What to do: All of the records listed below should be retyped exactly.

Data to process:

(** C25. A single call. The server answers the run request with a call. The container
    is called with exactly the argument the message carries; what it returns goes
    back in one return message, or the name of the function in one undefined-call
    message when it has none, followed by the done request, and the client asks
    for the next call. A call that throws, whatever it throws, is forgotten: the
    client asks for the next call without having answered this one. *)
Theorem single_call_round_spec (vm : SWIGVM) (r : exascript_response) (dto : script_dto)
  (c : call) (oc : call_ending) (run_w v_call : wire) (ws vs rest : list wire)
  (fuel : nat) (s : machine) :
  singleCallMode (glob s) = true → vmf s = mkVmFields "" "" →
  parse v_call = Some r → rp_type r = MT_CALL → call_argument (rp_call r) = Some dto →
  single_call_kept vm (sc_fn (rp_call r)) dto c oc →
  ending_undefined oc ≠ "" ∨ ¬ (∃ u, oc = ends_undefined u) →
  serialize (mkRequest MT_RUN (connection_id (params (glob s))) body_none) = Some run_w →
  exchanged (connection_id (params (glob s))) (ending_exchanges oc) ws vs →
  serves (v_call :: cl_replies c ++ vs ++ rest) s →
  ∃ s', single_call_loop (S fuel) vm s = single_call_loop fuel vm s' ∧
    turn s s' (run_w :: cl_requests c ++ ws) (v_call :: cl_replies c ++ vs) ∧
    serves rest s' ∧ vmf s' = mkVmFields "" (ending_undefined oc).
Proof.
  intros Hmode Hvmf Hp Ht Harg Hk Hu Hrw Hex Hsrv.
  destruct (serves_exchange run_w v_call _ s Hsrv) as (s0 & s1 & Hr0 & Hr1 & Hio1 & Hsrv1).
  pose proof (io_frame _ _ _ _ Hio1) as Hfr.
  destruct (accept_call_run (rp_call r) dto s1 Harg)
    as (s2 & Hr2 & Hc2 & Hsup2 & Hv2 & Hp2 & Hm2 & Hfn & Hnil & Hdisp).
  assert (turn s s2 [run_w] [v_call]) as Ht2.
  { destruct (io_turn _ _ _ _ Hio1) as [(tr & Htr & Htr') ? ? ?]. split; [|congruence..].
    exists tr. by rewrite Hc2. }
  destruct (single_call_step_run vm (sc_fn (rp_call r)) dto c oc s2 ws vs rest)
    as (s3 & Hr3 & Ht3 & Hsrv3 & Hv3); try done.
  { by apply (serves_chan _ s1). }
  { by rewrite Hv2, (sbc_vmf _ _ Hfr). }
  { by rewrite (tn_id _ _ _ _ Ht2). }
  assert (send_run s = (Ret true, s2)) as Hrun.
  { unfold send_run, request_or_throw, make_request, get_params, response_or_throw,
      receive_response. run_simpl. rewrite Hrw, (run_bind _ _ _ _ _ Hr0). run_simpl.
    rewrite (run_bind _ _ _ _ _ Hr1). run_simpl. rewrite Hp. run_simpl.
    rewrite (sbc_glob _ _ Hfr), Hmode, bool_decide_true by done. simpl.
    by rewrite (run_bind _ _ _ _ _ Hr2). }
  exists s3. split_and!; [|by apply (turn_trans s s2 s3 [run_w] _ [v_call] _)|done|done].
  simpl. rewrite (run_bind _ _ _ _ _ Hrun). run_simpl. rewrite Hfn.
  rewrite bool_decide_true by done. simpl. run_simpl. by rewrite (run_bind _ _ _ _ _ Hr3).
Qed.
End single_calls.

(** ** Witnesses *)
Section witnesses.
#[local] Existing Instance plain_codec.

(** A container that has nothing to do in any round *)
Definition idle_vm (run : run_of bool) : SWIGVM :=
  mkSWIGVM run (λ _ _, mret (Some "ok")) (mret tt) (mret false).
Definition idle_invariant : vm_invariant := λ _ _ _ _ _, True.
Definition no_call : call := mkCall [] [].
Definition reply_of (t : message_type) : @wire plain_codec := plain_reply (response_plain t 0).
Definition idle_round : round := mkRound (reply_of MT_RUN) [no_call] (reply_of MT_DONE).

Lemma idle_contract :
  ContainerContract (mret (Some (idle_vm (mret true)))) (idle_vm (mret true)) idle_invariant
    (λ _, True) no_call [idle_round].
Proof.
  split.
  - intros vs s Hs He _. exists s. split_and!; [done|apply turn_refl|done|by split].
  - by exists false.
  - done.
  - split; [|done]. intros vs s Hs Hh. exists s. split_and!; [done|apply turn_refl|done|].
    by destruct Hh.
  - intros s [_ He]. by exists s.
Qed.

Lemma requests_now id :
  requests id (plain_request MT_RUN id body_none) (plain_request MT_DONE id body_none)
    (plain_request MT_FINISHED id body_none).
Proof. by split. Qed.
Lemma answered_now t : answered t (reply_of t).
Proof. by exists (response_plain t 0). Qed.
Lemma idle_round_answered : Forall round_answered [idle_round].
Proof. repeat constructor; apply answered_now. Qed.

(** The replies of a session with one round *)
Definition idle_replies (v_fin : wire) : list wire :=
  session_replies [idle_round] (reply_of MT_CLEANUP) v_fin.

Output below:
(** C25. A single call. The server answers the run request with a call. The container
    is called with exactly the argument the message carries; what it returns goes
    back in one return message, or the name of the function in one undefined-call
    message when it has none, followed by the done request, and the client asks
    for the next call. A call that throws, whatever it throws, is forgotten: the
    client asks for the next call without having answered this one. *)
Theorem single_call_round_spec (vm : SWIGVM) (r : exascript_response) (dto : script_dto)
  (c : call) (oc : call_ending) (run_w v_call : wire) (ws vs rest : list wire)
  (fuel : nat) (s : machine) :
  singleCallMode (glob s) = true → vmf s = mkVmFields "" "" →
  parse v_call = Some r → rp_type r = MT_CALL → call_argument (rp_call r) = Some dto →
  single_call_kept vm (sc_fn (rp_call r)) dto c oc →
  ending_undefined oc ≠ "" ∨ ¬ (∃ u, oc = ends_undefined u) →
  serialize (mkRequest MT_RUN (connection_id (params (glob s))) body_none) = Some run_w →
  exchanged (connection_id (params (glob s))) (ending_exchanges oc) ws vs →
  serves (v_call :: cl_replies c ++ vs ++ rest) s →
  ∃ s', single_call_loop (S fuel) vm s = single_call_loop fuel vm s' ∧
    turn s s' (run_w :: cl_requests c ++ ws) (v_call :: cl_replies c ++ vs) ∧
    serves rest s' ∧ vmf s' = mkVmFields "" (ending_undefined oc).
Proof.
  intros Hmode Hvmf Hp Ht Harg Hk Hu Hrw Hex Hsrv.
  destruct (serves_exchange run_w v_call _ s Hsrv) as (s0 & s1 & Hr0 & Hr1 & Hio1 & Hsrv1).
  pose proof (io_frame _ _ _ _ Hio1) as Hfr.
  destruct (accept_call_run (rp_call r) dto s1 Harg)
    as (s2 & Hr2 & Hc2 & Hsup2 & Hv2 & Hp2 & Hm2 & Hfn & Hnil & Hdisp).
  assert (turn s s2 [run_w] [v_call]) as Ht2.
  { destruct (io_turn _ _ _ _ Hio1) as [(tr & Htr & Htr') ? ? ?]. split; [|congruence..].
    exists tr. by rewrite Hc2. }
  destruct (single_call_step_run vm (sc_fn (rp_call r)) dto c oc s2 ws vs rest)
    as (s3 & Hr3 & Ht3 & Hsrv3 & Hv3); try done.
  { by apply (serves_chan _ s1). }
  { by rewrite Hv2, (sbc_vmf _ _ Hfr). }
  { by rewrite (tn_id _ _ _ _ Ht2). }
  assert (send_run s = (Ret true, s2)) as Hrun.
  { unfold send_run, request_or_throw, make_request, get_params, response_or_throw,
      receive_response. run_simpl. rewrite Hrw, (run_bind _ _ _ _ _ Hr0). run_simpl.
    rewrite (run_bind _ _ _ _ _ Hr1). run_simpl. rewrite Hp. run_simpl.
    rewrite (sbc_glob _ _ Hfr), Hmode, bool_decide_true by done. simpl.
    by rewrite (run_bind _ _ _ _ _ Hr2). }
  exists s3. split_and!; [|by apply (turn_trans s s2 s3 [run_w] _ [v_call] _)|done|done].
  simpl. rewrite (run_bind _ _ _ _ _ Hrun). run_simpl. rewrite Hfn.
  rewrite bool_decide_true by done. simpl. run_simpl. by rewrite (run_bind _ _ _ _ _ Hr3).
Qed.
End single_calls.

(** ** Witnesses *)
Section witnesses.
#[local] Existing Instance plain_codec.

(** A container that has nothing to do in any round *)
Definition idle_vm (run : run_of bool) : SWIGVM :=
  mkSWIGVM run (λ _ _, mret (Some "ok")) (mret tt) (mret false).
Definition idle_invariant : vm_invariant := λ _ _ _ _ _, True.
Definition no_call : call := mkCall [] [].
Definition reply_of (t : message_type) : @wire plain_codec := plain_reply (response_plain t 0).
Definition idle_round : round := mkRound (reply_of MT_RUN) [no_call] (reply_of MT_DONE).

Lemma idle_contract :
  ContainerContract (mret (Some (idle_vm (mret true)))) (idle_vm (mret true)) idle_invariant
    (λ _, True) no_call [idle_round].
Proof.
  split.
  - intros vs s Hs He _. exists s. split_and!; [done|apply turn_refl|done|by split].
  - by exists false.
  - done.
  - split; [|done]. intros vs s Hs Hh. exists s. split_and!; [done|apply turn_refl|done|].
    by destruct Hh.
  - intros s [_ He]. by exists s.
Qed.

Lemma requests_now id :
  requests id (plain_request MT_RUN id body_none) (plain_request MT_DONE id body_none)
    (plain_request MT_FINISHED id body_none).
Proof. by split. Qed.
Lemma answered_now t : answered t (reply_of t).
Proof. by exists (response_plain t 0). Qed.
Lemma idle_round_answered : Forall round_answered [idle_round].
Proof. repeat constructor; apply answered_now. Qed.

(** The replies of a session with one round *)
Definition idle_replies (v_fin : wire) : list wire :=
  session_replies [idle_round] (reply_of MT_CLEANUP) v_fin.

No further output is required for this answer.